Football hooliganism is unruly and destructive behaviour such as brawls, vandalism and intimidation by association football club fans.
Fights between supporters of rival teams may take place before or after
football matches at pre-arranged locations away from stadia, in order
to avoid arrests by the police, or they can erupt spontaneously at the
stadium or in the surrounding streets. Football hooliganism can range from shouts and small-scale fistfights and disturbances to huge riots where firms attack each other with deadly weapons such as sports bats, glass bottles, rocks, knives, machetes and pistols.In some cases, stadium brawls have caused fans to flee in panic; some being injured when fences or walls collapsed.In the most extreme cases, hooligans, police, and bystanders have been killed, and riot police have intervened with tear gas, armoured vehicles and water cannons.A football firm (also known as a hooligan firm) is a gang formed to oppose and physically attack supporters of other clubs. Some firms exist to promote fringe political causes,
both on the far Left and Right, with the football aspect of the club of
minimal importance behind the promotion of their political ideals
through violence. In the 1970s and early 1980s, the casual subculture transformed the British football hooliganism scene. Instead of wearing working class skinhead-style
clothes, which readily identified hooligans to the police, firm members
began wearing designer clothes and expensive offhand sportswear.

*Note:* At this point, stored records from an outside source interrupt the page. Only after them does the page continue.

(* ===== verification/Commands.v ===== *)
(** * What the application commands of every module share.

    A command is an asynchronous program ([Async]) that answers a [Result].
    This file holds the idioms its steps are written with, and the failure
    vocabulary: each module keeps the failures it knows ([app/failures.ts]) and
    maps those of its dependencies to kinds and messages of its own. *)
From S2P Require Import Prelude Async Errors Ids Json Provenance Events.

(** [const x = await p; if (!x.ok) return x;] *)
Notation "x ⟵ p ; q" := (bind p (fun r => match r with Ok x => q | Err e => Ret (Err e) end))
  (at level 100, p at next level, q at level 200, right associativity) : prog_scope.

Module Vocabulary.

(** A [switch] on the failure's type that keeps its message and its fields. *)
Definition knownIn (table : list (string * Kind)) (error : Failure) : option Failure :=
  match f_type error with
  | None => None
  | Some t =>
      match find_first (fun '(k, _) => String.eqb k t) table with
      | Some (_, kind) =>
          Some (typedFailure kind t (f_message error) (mkOptions None (f_fields error) [] (CFailure error)))
      | None => None
      end
  end.

(** The module's words for a dependency's failure of each kind: the prefix of
    its types and the noun of its messages. *)
Definition dependencyKind (prefix noun : string) (k : Kind) : Kind * string * string :=
  let words type message := ((prefix ++ ".dependency_" ++ type)%string, (noun ++ " dependency " ++ message)%string) in
  let kept kind type message := (kind, (words type message).1, (words type message).2) in
  match k with
  | Errors.invalid => kept internal "invalid" "returned an invalid outcome"
  | not_found => kept not_found "not_found" "could not find the required record"
  | conflict => kept conflict "conflict" "rejected the operation as a conflict"
  | unauthenticated => kept unauthenticated "unauthenticated" "rejected authentication"
  | forbidden => kept forbidden "forbidden" "rejected authorization"
  | rate_limited => kept rate_limited "rate_limited" "is rate limited"
  | unavailable => kept unavailable "unavailable" "is unavailable"
  | timeout => kept timeout "timeout" "timed out"
  | canceled => kept canceled "canceled" "operation was canceled"
  | internal => kept internal "internal" "failed internally"
  end%string.

Definition dependencyIn (prefix noun : string) (table : list (string * Kind)) (error : Failure)
    (operation : string) : Failure :=
  match knownIn table error with
  | Some known => known
  | None =>
      let '(kind, type, message) := dependencyKind prefix noun (Errors.f_kind error) in
      typedFailure kind type message
        (mkOptions None None [("operation"%string, operation); ("cause"%string, typeOr "unknown" error)] (CFailure error))
  end.

Definition idGenerationIn (type message : string) (error : Failure) : Failure :=
  typedFailure unavailable type message
    (mkOptions None None [("cause"%string, typeOr "unknown" error)] (CFailure error)).

(** A known failure keeps its type; every other gets one of the module's. *)
Lemma dependencyIn_type prefix noun table error operation t :
  f_type (dependencyIn prefix noun table error operation) = Some t ->
  (f_type error = Some t /\ exists kind, (t, kind) ∈ table) \/ (exists k, t = (dependencyKind prefix noun k).1.2).
Proof.
  unfold dependencyIn, knownIn. set (other := (let '(_, _, _) := _ in _)).
  assert (Hother : f_type other = Some t -> exists k, t = (dependencyKind prefix noun k).1.2).
  { subst other. intros H. exists (Errors.f_kind error). destruct (dependencyKind _ _ _) as [[kd ty] m]. by apply f_type_typed in H. }
  destruct (f_type error) as [t0|] eqn:Et; [|by intros H; right; apply Hother].
  destruct (find_first _ table) as [[k kind]|] eqn:Ef; [|by intros H; right; apply Hother].
  apply List.find_some in Ef as [Hin Hk%String.eqb_eq]. subst k. intros ->%f_type_typed. left. split; [done|].
  exists kind. by apply list_elem_of_In.
Qed.
End Vocabulary.

Section Steps.
  Context {Op : Type} {Ans : Op -> Type}.

(** [if (!r.ok) return err(toFailure(r.error))]. *)
Definition orElse {A} (toFailure : Failure -> Failure) (p : Prog Ans (Res A)) : Prog Ans (Res A) :=
  bind p (fun r => Ret (mapError r toFailure)).

(** [if (!b) return err(e)]. *)
Definition require (b : bool) (e : Failure) : Prog Ans (Res unit) := Ret (if b then Ok tt else Err e).

(** A synchronous step. *)
Definition pure_ {A} (r : Res A) : Prog Ans (Res A) := Ret r.
End Steps.

(** [date.getTime()] as a number: [NaN] for an invalid date. *)
Definition timeNumber (d : Date) : num :=
  match d with DateAt t => Int t | InvalidDate => NonInt "NaN" end.

Definition operationIs (work : WorkContext) (operation : string) : bool :=
  bool_decide ((snapshot work).(w_operation) = js operation).

Definition orNullText (o : option jstring) : JsValue :=
  match o with Some s => VStr s | None => VNull end.

(** [array.find(p) ?? null], [record === null || record.organizationId !== id]. *)
Definition foundOr {A} (missing : Failure) (belongs : A -> bool) (found : option A) : Res A :=
  match found with
  | Some x => if belongs x then Ok x else Err missing
  | None => Err missing
  end.

(** A sample work of the given operation. *)
Definition sample_operation (operation : string) : WorkContext :=
  let w := sample_work in
  mkContext (mkWork w.(w_workId) w.(w_correlationId) w.(w_correlationSource) w.(w_causation) w.(w_origin)
    (js operation) w.(w_attribution) w.(w_depth) w.(w_replay)).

The first instance of football violence is unknown, but football and
violence could be arbitrarily traced back to at least the 14th century
in England. In 1314, Edward II banned football (which then was a violent free-for-all involving rival villages fly-hacking a pig's bladder across the local heath) because he believed the disorder surrounding matches might lead to social unrest or even treason.The first alleged recorded instances of football hooliganism in the
modern game took place in the 1880s in England, a period when gangs of
supporters would intimidate neighbourhoods, as well as attack referees
and opposing supporters and players. In 1885, after Preston North End beat Aston Villa
5-0 in a friendly match, the two teams were pelted with stones;
attacked with sticks, punched, kicked and spat at. One Preston player
was beaten so severely that he lost consciousness. Press reports of the
time described the fans as "howling roughs". The following year, Preston fans fought Queen's Park
fans in a railway station; the first alleged instance of football
hooliganism away from a match. In 1905, several Preston fans were tried
for hooliganism, including a "drunk and disorderly" 70 year old woman,
following their match against Blackburn Rovers.

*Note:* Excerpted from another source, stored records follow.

(* ===== verification/Aggregates.v ===== *)
(** * Versioned aggregates and the stores that keep them.

    Every module persists its aggregates the same way: a new aggregate is
    [UNSAVED], a write stores its [saved] version, and a write prepared from a
    read is accepted only while the store still holds the version it read.
    This file states that interface once ([Aggregate]) and derives what it gives
    to the stores of all modules: an accepted write extends the stored
    aggregate by one change, and whatever a command once read is still there,
    maybe changed since. *)
From stdpp Require Import relations.
From S2P Require Import Prelude JsMap Ids.

(** What an aggregate of the domain promises to its store. *)
Class Aggregate (A : Type) : Type := {
  agg_id : A -> ID;
  agg_version : A -> Z;
  agg_saved : A -> A;
  (** [agg_new a]: a creation of the domain returns [a]. *)
  agg_new : A -> Prop;
  (** [agg_change a b]: an operation of the domain on [a] returns [b]. *)
  agg_change : A -> A -> Prop;
  agg_saved_id a : agg_id (agg_saved a) = agg_id a;
  agg_saved_version a : agg_version (agg_saved a) = agg_version a + 1;
  agg_new_version a : agg_new a -> agg_version a = UNSAVED;
  agg_change_id a b : agg_change a b -> agg_id b = agg_id a;
  agg_change_version a b : agg_change a b -> agg_version b = agg_version a
}.

Section Aggregates.
  Context {A : Type} `{Aggregate A}.

(** A [Map] from identifiers to aggregates. *)
Definition Store : Type := list (ID * A).

Definition holds (s : Store) (id : ID) (a : A) : Prop := JsMap.get id s = Some a.

(** Writing what the domain returned. *)
Definition write (a : A) (s : Store) : Store := JsMap.set (agg_id a) (agg_saved a) s.

(** Aggregates are stored under their own identifiers. *)
Definition keyed (s : Store) : Prop := JsMap.wf s /\ forall id a, holds s id a -> agg_id a = id.

(** One committed change, and the aggregates that start with a creation. *)
Definition evo (a b : A) : Prop := exists c, agg_change a c /\ b = agg_saved c.
Definition born (b : A) : Prop := exists a, agg_new a /\ rtc evo (agg_saved a) b.

(** No aggregate is lost, each goes through a chain of changes, and what is new
    was created. *)
Record evolves (s s' : Store) : Prop := mkEvolves {
  ev_chain : forall id a, holds s id a -> exists b, holds s' id b /\ rtc evo a b;
  ev_born : forall id b, holds s' id b -> (exists a, holds s id a) \/ born b
}.

(** An aggregate that was read from the store: it is still there, maybe
    changed since. *)
Definition seen (s : Store) (a : A) : Prop := exists b, holds s (agg_id a) b /\ rtc evo a b.

(** The number of committed writes the store records. *)
Definition writes (s : Store) : Z := foldr (fun e n => agg_version e.2 + n) 0 s.

Lemma evo_stable a b :
  rtc evo a b ->
  agg_id b = agg_id a /\ agg_version a <= agg_version b /\ (agg_version b = agg_version a -> b = a).
Proof.
  induction 1 as [a|a b c (b' & Hb & ->) _ IH]; [done|].
  rewrite agg_saved_id, agg_saved_version in IH. pose proof (agg_change_id _ _ Hb). pose proof (agg_change_version _ _ Hb).
  destruct IH as (? & ? & ?). split_and!; [congruence|lia|lia].
Qed.

Lemma born_version b : born b -> 1 <= agg_version b.
Proof.
  intros (a & Ha & (_ & Hv & _)%evo_stable). rewrite agg_saved_version, (agg_new_version _ Ha) in Hv. unfold UNSAVED in Hv. lia.
Qed.

Lemma evolves_refl s : evolves s s.
Proof. split; eauto using rtc_refl. Qed.

Lemma evolves_trans s1 s2 s3 : evolves s1 s2 -> evolves s2 s3 -> evolves s1 s3.
Proof.
  intros [C1 B1] [C2 B2]. split.
  - intros id a Ha. destruct (C1 _ _ Ha) as (b & Hb & Hab). destruct (C2 _ _ Hb) as (c & Hc & Hbc).
    exists c. split; [done|]. by transitivity b.
  - intros id c Hc. destruct (B2 _ _ Hc) as [[b Hb]|?]; [|by right].
    destruct (B1 _ _ Hb) as [?|(a & Ha & Hab)]; [by left|right].
    destruct (C2 _ _ Hb) as (c' & Hc' & Hbc). unfold holds in *. rewrite Hc in Hc'. injection Hc' as <-.
    exists a. split; [done|]. by transitivity b.
Qed.

Lemma seen_evolves s s' a : evolves s s' -> seen s a -> seen s' a.
Proof.
  intros Hev (b & Hb & Hab). destruct (ev_chain _ _ Hev _ _ Hb) as (c & Hc & Hbc). exists c. split; [done|]. by transitivity b.
Qed.

Lemma holds_seen s id a : keyed s -> holds s id a -> seen s a.
Proof. intros [_ Hk] Ha. exists a. rewrite (Hk _ _ Ha). split; [done|apply rtc_refl]. Qed.

Lemma holds_id s id a : keyed s -> holds s id a -> agg_id a = id.
Proof. intros [_ Hk]. apply Hk. Qed.

Lemma keyed_values s a : keyed s -> a ∈ JsMap.values s <-> holds s (agg_id a) a.
Proof.
  intros [Hw Hk]. rewrite JsMap.elem_values by done. split; [|eauto].
  intros [id Hid]. by rewrite (Hk _ _ Hid).
Qed.

Lemma keyed_nil : keyed [].
Proof. split; [apply NoDup_nil_2|done]. Qed.

Lemma holds_write a s id b :
  holds (write a s) id b <-> (id = agg_id a /\ b = agg_saved a) \/ (id <> agg_id a /\ holds s id b).
Proof. unfold holds, write. rewrite JsMap.get_set. destruct (decide _); naive_solver. Qed.

Lemma keyed_write a s : keyed s -> keyed (write a s).
Proof.
  intros [Hw Hk]. split; [by apply JsMap.wf_set|].
  intros id b [[-> ->]|[_ Hb]]%holds_write; [apply agg_saved_id|by apply Hk].
Qed.

Lemma writes_write a s :
  writes (write a s) = writes s + agg_version a + 1 - from_option agg_version 0 (JsMap.get (agg_id a) s).
Proof.
  unfold writes, write. rewrite <- Z.add_assoc, <- (agg_saved_version a).
  generalize (agg_saved a) as b, (agg_id a) as id. intros b id.
  induction s as [|[id' b'] s IH]; cbn; [lia|]. destruct (decide (id = id')); cbn; [lia|]. rewrite IH. lia.
Qed.

(** An accepted creation. *)
Lemma write_new a s :
  agg_new a -> JsMap.get (agg_id a) s = None ->
  evolves s (write a s) /\ writes (write a s) = writes s + 1.
Proof.
  intros Ha Hnone. split.
  - split.
    + intros id b Hb. exists b. split; [|apply rtc_refl]. apply holds_write. right. split; [|done].
      intros ->. unfold holds in Hb. congruence.
    + intros id b [[-> ->]|[_ Hb]]%holds_write; [right; exists a; split; [done|apply rtc_refl]|left; eauto].
  - rewrite writes_write, Hnone, (agg_new_version _ Ha). unfold UNSAVED. cbn. lia.
Qed.

(** An accepted update: the version check makes it a change of exactly what is
    stored. *)
Lemma write_change a c p s :
  seen s a -> agg_change a c -> holds s (agg_id c) p -> agg_version p = agg_version c ->
  p = a /\ evolves s (write c s) /\ writes (write c s) = writes s + 1.
Proof.
  intros (b & Hb & Hab) Hc Hp Hv. pose proof (agg_change_id _ _ Hc) as Hid. pose proof (agg_change_version _ _ Hc) as Hvc.
  unfold holds in *. rewrite Hid, Hb in Hp. injection Hp as ->.
  assert (p = a) as -> by (apply evo_stable in Hab as (_ & _ & Heq); apply Heq; congruence).
  split; [done|]. split.
  - split.
    + intros id x Hx. destruct (decide (id = agg_id c)) as [->|Hne].
      * exists (agg_saved c). split; [apply holds_write; by left|]. unfold holds in Hx. rewrite Hid, Hb in Hx.
        injection Hx as <-. apply rtc_once. by exists c.
      * exists x. split; [apply holds_write; by right|apply rtc_refl].
    + intros id x [[-> ->]|[_ Hx]]%holds_write; left; [rewrite Hid; eauto|eauto].
  - rewrite writes_write, Hid, Hb, Hvc. cbn. lia.
Qed.
End Aggregates.
Arguments Store A : clear implicits.
#[global] Hint Resolve evolves_refl keyed_nil : n2f.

Between the two world wars, there were no recorded instances of football hooliganism, (though for example Millwall's
ground was reportedly closed in 1920, 1934 and 1950 after crowd
disturbances) but it started attracting widespread media attention in
the late 1950s due to its re-emergence in Latin America. In the 1955-56
English football season, Liverpool and Everton
fans were involved in a number of incidents. By the 1960s, an average
of 25 hooligan incidents were being reported each year in England.